I had to co-teach (with a wonderful, kind man). I’m not so good at sharing, particularly when it comes to lesson preparation. Also, Confirmation classes all took place on Sunday night following the evening Mass. I was enrolled in a Master’s program at the time, and my assignments were due Monday morning. This meant I needed to plan ahead (*gasp*) and get my work done, so that I wasn’t rushing to do it after getting home at 9pm. Thirdly, the 8th grade curriculum had been designed by a church volunteer years ago, and it just was not to my taste. Lots of emphasis on general touchy-feely-ness (“Jesus loves you! Let’s sing!” If I wanted to sing about Jesus loving me I would’ve been a Baptist. Northern Catholics are so much more subtle), and the overall content structure felt loosey goosey. Lastly, the curriculum included two mandatory retreats, as well as frequent community service outings during which I was needed as a chaperone. All in all, it felt like a large time commitment during an already busy time of life, and I just wasn’t connecting with the material and my students the way I had the year before.

I found my way, however, and formed a strong bond with my co-catechist. It
was nice having backup for kid wrangling, and his strong faith and knowledge further enlightened me. As we drew closer to the Confirmation ceremony, we were also rolling up on an event I had been dreading (and trying to weasel my way out of) with every fiber of my being since August: The spring retreat. All of the classes were driving two hours into the mountains of North Carolina, to a place called Teen Valley Ranch (TVR, as the cool kids call it), a non-denominational Christian youth center. We’d be stuck chaperoning wild teenagers for three days, singing cheesy Jesus songs, and doing outdoors-y things. Essentially my worst nightmare. I whined and WHINED to my husband and sisters about having to go. This was just so not my style.

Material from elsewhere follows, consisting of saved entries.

(** A list that names an ingredient twice, the name not empty, its pushes
    left to run together on a collection with unique ids. Both pushes read
    the collection before either writes.
    - A name that is not stored is created twice.
    - Where the first ingredient of the name rates the species, the first
      [save] writes the ratings back and the second is rejected with
      [VersionError]; the collection is as it was.
    - Where it does not rate the species, the rating is pushed twice. *)
Theorem pushMany_repeated_name (docs : Collection) (n : string)
  (sp : Species) :
  NoDup (map id docs) ->
  n <> "" ->
  (List.find (hasName n) docs = None ->
     settle (pushMany (Names [n; n] sp)) docs
     = docs ++ [mkEntry (freshId docs) n [mkRating sp None None];
                mkEntry (S (freshId docs)) n [mkRating sp None None]]
     /\ rejected (pushMany (Names [n; n] sp)) docs = [])
  /\ (forall ingredient,
        List.find (hasName n) docs = Some ingredient ->
        In sp (map species (ratings ingredient)) ->
        settle (pushMany (Names [n; n] sp)) docs = docs
        /\ rejected (pushMany (Names [n; n] sp)) docs = [VersionError])
  /\ (forall ingredient,
        List.find (hasName n) docs = Some ingredient ->
        ~ In sp (map species (ratings ingredient)) ->
        settle (pushMany (Names [n; n] sp)) docs
        = replace
            (withRatings ingredient
               (ratings ingredient
                  ++ [mkRating sp None None; mkRating sp None None]))
            docs
        /\ rejected (pushMany (Names [n; n] sp)) docs = []).
Proof.
  intros Hnd Hn.
  unfold settle, rejected, settleAll, pushMany, started.
  cbn [map fold_left p_name p_species p_healthRating p_notes orNull].
  split; [|split].
  - intros Hnone. rewrite Hnone. cbn [finish stored rejections written].
    apply String.eqb_neq in Hn. rewrite !Hn.
    cbn [stored rejections]. rewrite freshId_after_create.
    now rewrite <- app_assoc.
  - intros ingredient Hfound Hrated. rewrite Hfound.
    assert (Hid : List.find (hasId (id ingredient)) docs = Some ingredient)
      by (apply find_hasId_of_In; [exact Hnd|];
          now apply find_some in Hfound).
    destruct (List.find (isFor sp) (ratings ingredient)) eqn:Er;
      [|now apply find_isFor_none in Er].
    rewrite assignFirst_nothing.
    cbn [finish stored rejections written existsb].
    cbn [finish stored rejections written existsb].
    rewrite Nat.eqb_refl. cbn [orb stored rejections app].
    rewrite (setRatings_replace ingredient _ docs Hid), withRatings_same.
    now rewrite (replace_unchanged ingredient docs Hid).
  - intros ingredient Hfound Hrated. rewrite Hfound.
    assert (Hid : List.find (hasId (id ingredient)) docs = Some ingredient)
      by (apply find_hasId_of_In; [exact Hnd|];
          now apply find_some in Hfound).
    destruct (List.find (isFor sp) (ratings ingredient)) as [r|] eqn:Er.
    + apply find_isFor in Er as [Hin <-]. exfalso. apply Hrated.
      now apply in_map.
    + cbn [finish stored rejections written].
      now rewrite (pushRating_twice ingredient _ docs Hid).
Qed.

End PushAgain.

(** ** More on Ingredient.find *)

Section IngredientFindMore.
Import Ingredient.

Lemma existsb_ratingSatisfies c (rs : list Rating) :
  existsb (ratingSatisfies c) rs = true
  <-> exists r, In r rs /\ ratingSatisfies c r = true.
Proof. apply existsb_exists. Qed.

By the second day, however, I found some of the songs oddly catchy, even a bit moving. It was fun to see my kids break out of their shells and be more vulnerable with each other. But by far the best part was the mandatory quiz/consultation we did with each of our students.

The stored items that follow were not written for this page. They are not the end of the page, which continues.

(** Number of executed requests of a response that carry the id [x]. *)
Definition count_executed (E : Env) (x : string) (tcs : list tool_call) : nat :=
  length (filter (fun tc => String.eqb x (tc_id tc) && executable E tc) tcs).


(** The error variant [get_products_api] returns for a caught exception. *)
Definition failure_result (e : exn) : json :=
  JObj [("error",
         JStr ((if isinstance_RequestException e
                then "Failed to fetch products from API: "
                else "An unexpected error occurred: ") ++ exn_str e))].

(** The test the filter applies to a searchable product. *)
Definition matches (E : Env) (query_lower : string) (product : json) : bool :=
  str_in query_lower (str_lower E (joined_fields product)).

(** The value [get_products_api] returns, given what [requests.get] did:
    the outcome of the [try] body with every exception turned into an
    error variant. *)
Definition fetch_value (E : Env) (query : json) (outcome : result http_response)
  : json :=
  match (let? response := outcome in
         let? _ := raise_for_status url response in
         let? data := response_json response in
         catalog_result E query data)%result with
  | Ok v => v
  | Raise e => failure_result e
  end.

(** ** Vocabulary of the further properties *)

(** The three shapes of a catalog result: the products, an error message,
    an error message with the raw body. *)
Definition catalog_variant (v : json) : Prop :=
  (exists P, v = JObj [("data", JArr P)])
  \/ (exists text, v = JObj [("error", JStr text)])
  \/ (exists raw,
        v = JObj [("error", JStr invalid_format_message); ("raw_response", raw)]).

Definition is_get (ev : event) : bool :=
  match ev with
  | EvGet _ => true
  | _ => false
  end.

Definition is_chat (ev : event) : bool :=
  match ev with
  | EvChat _ => true
  | _ => false
  end.

(** The console printed the line, if the event is a print. *)
Definition accepted (E : Env) (ev : event) : Prop :=
  match ev with
  | EvPrint line => console_print E line = Ok tt
  | _ => True
  end.

(** From [s] to [s'] the trace only grew, and the console printed every
    line it was given in between. *)
Definition printed_since {E : Env} (s s' : store E) : Prop :=
  exists events,
    trace s' = (trace s ++ events)%list /\ Forall (accepted E) events.

(** A message the orchestrator writes during a turn. *)
Definition written_by_agent (m : message) : bool :=
  match role m with
  | assistant | tool => true
  | system | user => false
  end.

Definition is_user (m : message) : bool :=
  match role m with
  | user => true
  | _ => false
  end.

(** The contents of the user messages of a transcript, in order. *)
Definition user_lines (transcript : list message) : list (option string) :=
  map content (filter is_user transcript).

(** A request sent while a tool call is dispatched: the catalog address, or
    a completion request for the model without tools. *)
Definition sent_in_dispatch (ev : event) : Prop :=
  match ev with
  | EvGet u => u = url
  | EvChat r =>
      req_model r = model /\ req_tools r = None /\ req_tool_choice r = None
  | EvPrint _ => True
  end.

(** A completion request carries the transcript as it stood when it was
    sent: all of [before] and an initial part of [added]. *)
Definition sees_history (before added : list message) (ev : event) : Prop :=
  match ev with
  | EvChat r =>
      exists pre post,
        req_messages r = (before ++ pre)%list /\ added = (pre ++ post)%list
  | _ => True
  end.

Definition ends_with_assistant (l : list message) : Prop :=
  exists pre final, l = (pre ++ [final])%list /\ role final = assistant.

Definition is_system (m : message) : bool :=
  match role m with
  | system => true
  | _ => false
  end.

(** What the dispatch of the calls [tcs] leaves behind, whatever its
    outcome [r]: messages written by the agent, tool results of executed
    calls only and at most one for each, requests without tools that carry
    the transcript of their moment.  When the console printed every line,
    the dispatch returned and the numbers are exact. *)
Definition dispatch_facts (E : Env) (tcs : list tool_call)
  (before : list message) (r : result unit) (added : list message)
  (events : list event) : Prop :=
  Forall (fun m => written_by_agent m = true) added
  /\ (forall m, In m added -> role m = tool ->
        exists tc, In tc tcs /\ executable E tc = true
                   /\ tool_call_id m = Some (tc_id tc))
  /\ (forall x, count_tool_results x added <= count_executed E x tcs)
  /\ Forall sent_in_dispatch events
  /\ Forall (sees_history before added) events
  /\ (Forall (accepted E) events ->
      r = Ok tt
      /\ (forall x, count_tool_results x added = count_executed E x tcs)
      /\ length added = length tcs + length (filter (executable E) tcs)
      /\ length (filter is_get events) = length (filter (executable E) tcs)
      /\ length (filter is_chat events) = length (filter (executable E) tcs)
      /\ (tcs <> [] -> ends_with_assistant added)).

(** What the handlers of a tool call print and append for the exception
    [e]. *)
Definition report_line (tc : tool_call) (e : exn) : renderable :=
  error_line (if isinstance_JSONDecodeError e
              then invalid_arguments_error (tc_name tc) (tc_arguments tc)
              else tool_failure_error (tc_name tc) e).

Definition report_text (tc : tool_call) (e : exn) : string :=
  if isinstance_JSONDecodeError e
  then invalid_arguments_text (tc_name tc) (tc_arguments tc)
  else tool_failure_text e.

(** [s] with one more event. *)
Definition with_event {E} (s : store E) (ev : event) : store E :=
  Store (messages s) (world s) (trace s ++ [ev])%list.

(** The message and the console line that close the round-trip of an
    executed call, given the outcome of the follow-up completion. *)
Definition closing_message (tc : tool_call) (reply : result chat_completion)
  : message :=
  match reply with
  | Ok response =>
      match choices response with
      | c :: _ => Message assistant (cm_content c) None None None
      | [] =>
          Message assistant
            (Some (report_text tc (Exn IndexError "list index out of range")))
            None None None
      end
  | Raise e => Message assistant (Some (report_text tc e)) None None None
  end.

Definition closing_line (tc : tool_call) (reply : result chat_completion)
  : renderable :=
  match reply with
  | Ok response =>
      match choices response with
      | c :: _ => answer_panel (cm_content c)
      | [] => report_line tc (Exn IndexError "list index out of range")
      end
  | Raise e => report_line tc e
  end.

(** * Strings and lists *)

Lemma prefix_app (n h : string) :
  String.prefix n h = true <-> exists rest, h = n ++ rest.
Proof.
  revert h; induction n as [|c n IH]; intros h; cbn.
  - destruct h; split; eauto.
  - destruct h as [|d h]; cbn.
    + split; [discriminate | intros [rest H]; discriminate].
    + destruct (Ascii.ascii_dec c d) as [->|Hcd].
      * rewrite IH. split; intros [rest H]; exists rest.
        -- now rewrite H.
        -- now injection H.
      * split; [discriminate | intros [rest H]; injection H; congruence].
Qed.

Lemma str_in_unfold (n h : string) :
  str_in n h =
  if String.prefix n h then true
  else match h with
       | EmptyString => false
       | String _ h' => str_in n h'
       end.
Proof. destruct h; reflexivity. Qed.

Lemma str_in_Substring (n h : string) :
  str_in n h = true <-> Substring n h.
Proof.
  unfold Substring. induction h as [|c h IH]; rewrite str_in_unfold.
  - destruct (String.prefix n EmptyString) eqn:Hp.
    + apply prefix_app in Hp as [rest Hp]. split; [|reflexivity].
      intros _. exists EmptyString, rest. exact Hp.
    + split; [discriminate|]. intros (a & b & H).
      destruct a; [|discriminate]. cbn in H.
      assert (String.prefix n EmptyString = true) by (apply prefix_app; eauto).
      congruence.
  - destruct (String.prefix n (String c h)) eqn:Hp.
    + apply prefix_app in Hp as [rest Hp]. split; [|reflexivity].
      intros _. exists EmptyString, rest. exact Hp.
    + rewrite IH. split.
      * intros (a & b & H). exists (String c a), b. cbn. now rewrite H.
      * intros (a & b & H). destruct a as [|d a].
        -- cbn in H.
           assert (String.prefix n (String c h) = true) by (apply prefix_app; eauto).
           congruence.
        -- cbn in H. injection H as _ H. eauto.
Qed.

Each female student (my co-teacher took the males) scheduled time to meet me on the quiet front porch of the cabin we were staying in, and had to answer some required questions to demonstrate the necessary knowledge needed before undertaking Confirmation (questions about the Sacraments, graces of Confirmation, etc.). It was meant to be casual, and I quickly decided to take the opportunity to try to go a little deeper with the students. It was an occasion to ask them to open up to me about how they truly felt about their faith, and what it would look like once they were no longer required to attend CCD. Would they stop coming to Mass? Was their family supportive of their faith? I had some wonderful conversations.

One in particular stood out to me. This student was very studious and well-behaved. She confessed to me that sometimes she has doubts, and doesn’t know if Jesus is really God. And what was Catholicism really good for in her life? I felt inspired to share my reversion story with her, and confronted her doubts head on. It was liberating and moved me profoundly. By the end, she was feeling renewed and inspired, and she hugged me with tears in her eyes. I cried once she was out of view, my soul stirred by this incredible opportunity to share faith and a deep human connection with a young woman.

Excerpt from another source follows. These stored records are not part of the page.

(** C2, as stated, fails: the solver tests a candidate against the blocks
    placed before it and never one block of a section against another
    block of the same section, so a section listing one hour twice is
    scheduled with two overlapping blocks. *)
Lemma scheduleBlocksDisjoint_counterexample : ¬ scheduleBlocksDisjoint.
Proof.
  intros H.
  specialize (H (selectedState [twiceOnMonday]) [(introKey, twiceOnMonday)] eq_refl
                0%nat 1%nat
                (mkBlock twiceOnMonday
                   {| beginTime := Some "0900"; endTime := Some "0950";
                      monday := true; tuesday := false; wednesday := false;
                      thursday := false; friday := false;
                      buildingDescription := None; room := None;
                      meetingScheduleType := None |} 540 590 Monday)
                (mkBlock twiceOnMonday
                   {| beginTime := Some "0900"; endTime := Some "0950";
                      monday := true; tuesday := false; wednesday := false;
                      thursday := false; friday := false;
                      buildingDescription := None; room := None;
                      meetingScheduleType := None |} 540 590 Monday)).
  assert (true = false) as Habsurd; [| discriminate Habsurd].
  apply H; [lia | reflexivity | reflexivity].
Qed.

(** C2 (amended). On a non-empty sequence of titles with candidates the
    solver ends in one of two ways.  Either it signals that no combination
    exists, leaves no solution behind, and indeed no run of picks is valid.
    Or it returns an assignment that has an entry exactly for the requested
    titles, each entry a candidate of its title, such that blocks of the
    sections of two different titles never overlap (blocks of one and the
    same section are not compared with each other); and this assignment is
    the one of the first valid run of picks in the order of depth-first
    search, titles in the given order and candidates in list order. *)
Theorem generateSchedule_spec (st : AppState) :
  targetsOf st ≠ [] →
  (solution (generateSchedule st) = None ∧
   status (generateSchedule st) = statusInfeasible ∧
   conflictCRNs (generateSchedule st) = [] ∧
   ∀ picks, ¬ validPicks (sectionsOf st) (targetsOf st) [] picks) ∨
  (∃ sol picks,
     solution (generateSchedule st) = Some sol ∧
     status (generateSchedule st) = statusGenerated ∧
     NoDup (Js.keys sol) ∧
     (∀ t, t ∈ targetsOf st ↔ is_Some (Js.get sol t)) ∧
     (∀ t sec, Js.get sol t = Some sec →
               sec ∈ candidatesOf (records st) (includeClosed st) t) ∧
     (∀ t1 t2 s1 s2 b1 b2,
        t1 ≠ t2 → Js.get sol t1 = Some s1 → Js.get sol t2 = Some s2 →
        b1 ∈ blocksForSection s1 → b2 ∈ blocksForSection s2 → overlap b1 b2 = false) ∧
     validPicks (sectionsOf st) (targetsOf st) [] picks ∧
     (∀ picks', validPicks (sectionsOf st) (targetsOf st) [] picks' → lexLe picks picks') ∧
     (∀ t, Js.get sol t
           = Js.get (assign [] (targetsOf st)
                       (pickedSections (sectionsOf st) (targetsOf st) picks)) t)).
Proof.
  intros Htargets.
  destruct (generateSchedule_solved st Htargets)
    as [? | (sol & picks & Hsol & Hstatus & _ & Hnd & Hvalid & Hmin & Hget)]; [by left | right].
  exists sol, picks. pose proof (validPicks_length _ _ _ _ Hvalid) as Hlen.
  split_and!; try done.
  - intros t. rewrite Hget.
    destruct (assign_lookup (targetsOf st) _ [] t Hlen)
      as [[Hnot Hnone] | (p & sec & Hp & _ & Hsome)].
    + rewrite Hnone. simpl. split; [done | by intros [? ?]].
    + rewrite Hsome. split; [by eexists |]. intros _. apply list_elem_of_lookup. by exists p.
  - intros t sec Ht. rewrite Hget in Ht.
    destruct (assigned_is_picked _ _ _ _ _ Hvalid Ht) as (p & Hp & Hsec).
    by destruct (validPicks_picked _ _ _ _ _ _ _ Hvalid Hp Hsec) as (Hcand & _).
  - intros t1 t2 s1 s2 b1 b2 Hne Ht1 Ht2 Hb1 Hb2. rewrite Hget in Ht1, Ht2.
    destruct (assigned_is_picked _ _ _ _ _ Hvalid Ht1) as (p1 & Hp1 & Hs1).
    destruct (assigned_is_picked _ _ _ _ _ Hvalid Ht2) as (p2 & Hp2 & Hs2).
    assert (p1 ≠ p2) by (intros ->; congruence).
    destruct (decide (p1 < p2)%nat).
    + destruct (validPicks_picked _ _ _ _ _ _ _ Hvalid Hp2 Hs2) as (_ & _ & _ & Hearlier).
      rewrite overlap_sym. apply (Hearlier p1 s1); [done | done | done | done].
    + destruct (validPicks_picked _ _ _ _ _ _ _ Hvalid Hp1 Hs1) as (_ & _ & _ & Hearlier).
      apply (Hearlier p2 s2); [lia | done | done | done].
Qed.

Lemma generateSchedule_spec_witness :
  ∃ sol, solution (generateSchedule loadedState) = Some sol ∧ NoDup (Js.keys sol) ∧
         ∀ t, t ∈ targetsOf loadedState ↔ is_Some (Js.get sol t).
Proof.
  destruct (generateSchedule_spec loadedState)
    as [(Hnone & _) | (sol & picks & Hsol & _ & Hnd & Hcover & _)].
  - vm_compute. discriminate.
  - vm_compute in Hnone. discriminate Hnone.
  - exists sol. split_and!; [exact Hsol | exact Hnd | exact Hcover].
Defined.




(** ** The map built from a study plan *)

Section PrereqMapFacts.
Variable toUpperCase : string → string.

Lemma addPrereq_keys (key : string) (reqs : list string) (out : Graph) :
  NoDup (Js.keys out) → NoDup (Js.keys (foldl (addPrereq toUpperCase key) out reqs)).
Proof.
  revert out. induction reqs as [| r reqs IH]; intros out Hout; simpl; [done |].
  apply IH. unfold addPrereq. by apply NoDup_keys_set.
Qed.

Lemma add_keys (out : Graph) (c : StudyPlanCourse) :
  NoDup (Js.keys out) → NoDup (Js.keys (add toUpperCase out c)).
Proof.
  intros Hout. unfold add. case_bool_decide; [done |].
  apply addPrereq_keys. destruct (Js.has out _); [done | by apply NoDup_keys_set].
Qed.

Lemma add_all_keys (cs : list StudyPlanCourse) (out : Graph) :
  NoDup (Js.keys out) → NoDup (Js.keys (foldl (add toUpperCase) out cs)).
Proof.
  revert out. induction cs as [| c cs IH]; intros out Hout; simpl; [done |].
  by apply IH, add_keys.
Qed.

(** Every map the component builds has each course once. *)
Lemma prereqMap_keys_NoDup (activePlan : option StudyPlan) :
  NoDup (Js.keys (prereqMap toUpperCase activePlan)).
Proof.
  destruct activePlan as [plan |]; simpl; [| apply NoDup_nil_2].
  apply add_all_keys, add_all_keys, NoDup_nil_2.
Qed.
End PrereqMapFacts.

Example prereqMap_chainStudyPlan : prereqMap asciiUpper (Some chainStudyPlan) = chainPlan.
Proof. reflexivity. Qed.

(** * Further properties of the component *)

(** ** Blocks and compatibility *)

Lemma block_of_section (rec : CourseRecord) (b : Block) :
  b ∈ blocksForSection rec →
  crn b = courseReferenceNumber rec ∧ title b = courseTitle rec ∧ open b = openSection rec.
Proof.
  intros (m & mt & s & e & d & _ & _ & _ & _ & _ & ->)%elem_of_blocksForSection. done.
Qed.

Lemma elem_of_flattenedBlocks (sol : Assignment) (b : Block) :
  b ∈ flattenedBlocks sol ↔ ∃ t sec, (t, sec) ∈ sol ∧ b ∈ blocksForSection sec.
Proof.
  unfold flattenedBlocks, Js.values. rewrite list_elem_of_bind. split.
  - intros (sec & Hb & Hsec). apply list_elem_of_fmap in Hsec as ([t sec'] & -> & Hin).
    by exists t, sec'.
  - intros (t & sec & Hin & Hb). exists sec. split; [done |].
    apply list_elem_of_fmap. by exists (t, sec).
Qed.

(** Every identifier the conflict detector reports is the identifier of an
    assigned section that has blocks. *)
Theorem findConflicts_assigned (sol : Assignment) (c : string) :
  c ∈ findConflicts sol →
  ∃ t sec, (t, sec) ∈ sol ∧ courseReferenceNumber sec = c ∧ blocksForSection sec ≠ [].
Proof.
  unfold findConflicts. rewrite conflictsOfBlocks_spec.
  intros [Hnil | (i & j & a & b & _ & Ha & Hb & _ & Hc)]; [by apply elem_of_nil in Hnil |].
  assert (∃ x, x ∈ flattenedBlocks sol ∧ c = crn x) as (x & Hx & ->).
  { destruct Hc as [-> | ->]; [exists a | exists b]; (split; [| done]);
      apply list_elem_of_lookup; eauto. }
  apply elem_of_flattenedBlocks in Hx as (t & sec & Hin & Hx).
  exists t, sec. split_and!; [done | | ].
  - by destruct (block_of_section _ _ Hx) as (-> & _).
  - intros Hnil. rewrite Hnil in Hx. by apply elem_of_nil in Hx.
Qed.

Lemma findConflicts_assigned_witness :
  ∃ t sec, (t, sec) ∈ [(introKey, twiceOnMonday)] ∧
           courseReferenceNumber sec = "10006" ∧ blocksForSection sec ≠ [].
Proof.
  apply (findConflicts_assigned [(introKey, twiceOnMonday)] "10006").
  by_compute.
Defined.

(** The compatibility test does not depend on which of the two block lists
    is the chosen one, and it splits over concatenation on either side: the
    blocks the solver has pushed so far can be tested section by section. *)
Theorem isCompatible_compose (xs ys zs : list Block) :
  isCompatible xs ys = isCompatible ys xs ∧
  isCompatible (xs ++ ys) zs = isCompatible xs zs && isCompatible ys zs ∧
  isCompatible xs (ys ++ zs) = isCompatible xs ys && isCompatible xs zs.
Proof.
  assert (∀ us vs, isCompatible us vs = isCompatible vs us) as Hsym.
  { intros us vs. apply eq_true_iff_eq. rewrite !isCompatible_true.
    split; intros H b c Hb Hc; rewrite overlap_sym; by apply H. }
  assert (∀ us vs ws, isCompatible us (vs ++ ws) = isCompatible us vs && isCompatible us ws)
    as Happ.
  { intros us vs ws. unfold isCompatible. apply forallb_app. }
  split_and!; [apply Hsym | | apply Happ].
  rewrite Hsym, Happ. by rewrite (Hsym zs xs), (Hsym zs ys).
Qed.

(** The blocks of one meeting entry lie on different days. *)
Lemma blocksForMeeting_days (rec : CourseRecord) (m : MeetingRecord) :
  NoDup (day <$> blocksForMeeting rec m).
Proof.
  unfold blocksForMeeting. destruct (meetingTime m) as [mt |]; [| apply NoDup_nil_2].
  destruct (timeStrToMinutes (beginTime mt)) as [s |]; [| apply NoDup_nil_2].
  destruct (timeStrToMinutes (endTime mt)) as [e |]; [| apply NoDup_nil_2].
  assert (∀ l, day <$> (mkBlock rec mt s e <$> l) = l) as ->.
  { intros l. induction l as [| d l IH]; csimpl; [done | by rewrite IH]. }
  apply NoDup_filter. unfold DAYS. by_compute.
Qed.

That spring retreat wound up being the best thing to ever happen in my faith life. It reaffirmed my core beliefs and my increasingly strong ties to my parish community.

Becoming a catechist not only brought me closer to the students I taught, but to my fellow catechists, the Faith Formation office, and my parish as a whole. After some time, I started running into people from church at the grocery store, or discovered that some of my students lived in my neighborhood. It was the beginning of really acclimating to my new life in the South. We moved back North for new jobs last year, and leaving my parish has been one of the toughest parts of that transition. I’m in the process of trying to carve out a place for myself in my new parish while simultaneously juggling children, school, and work, but I’m certain that catechesis will play a role.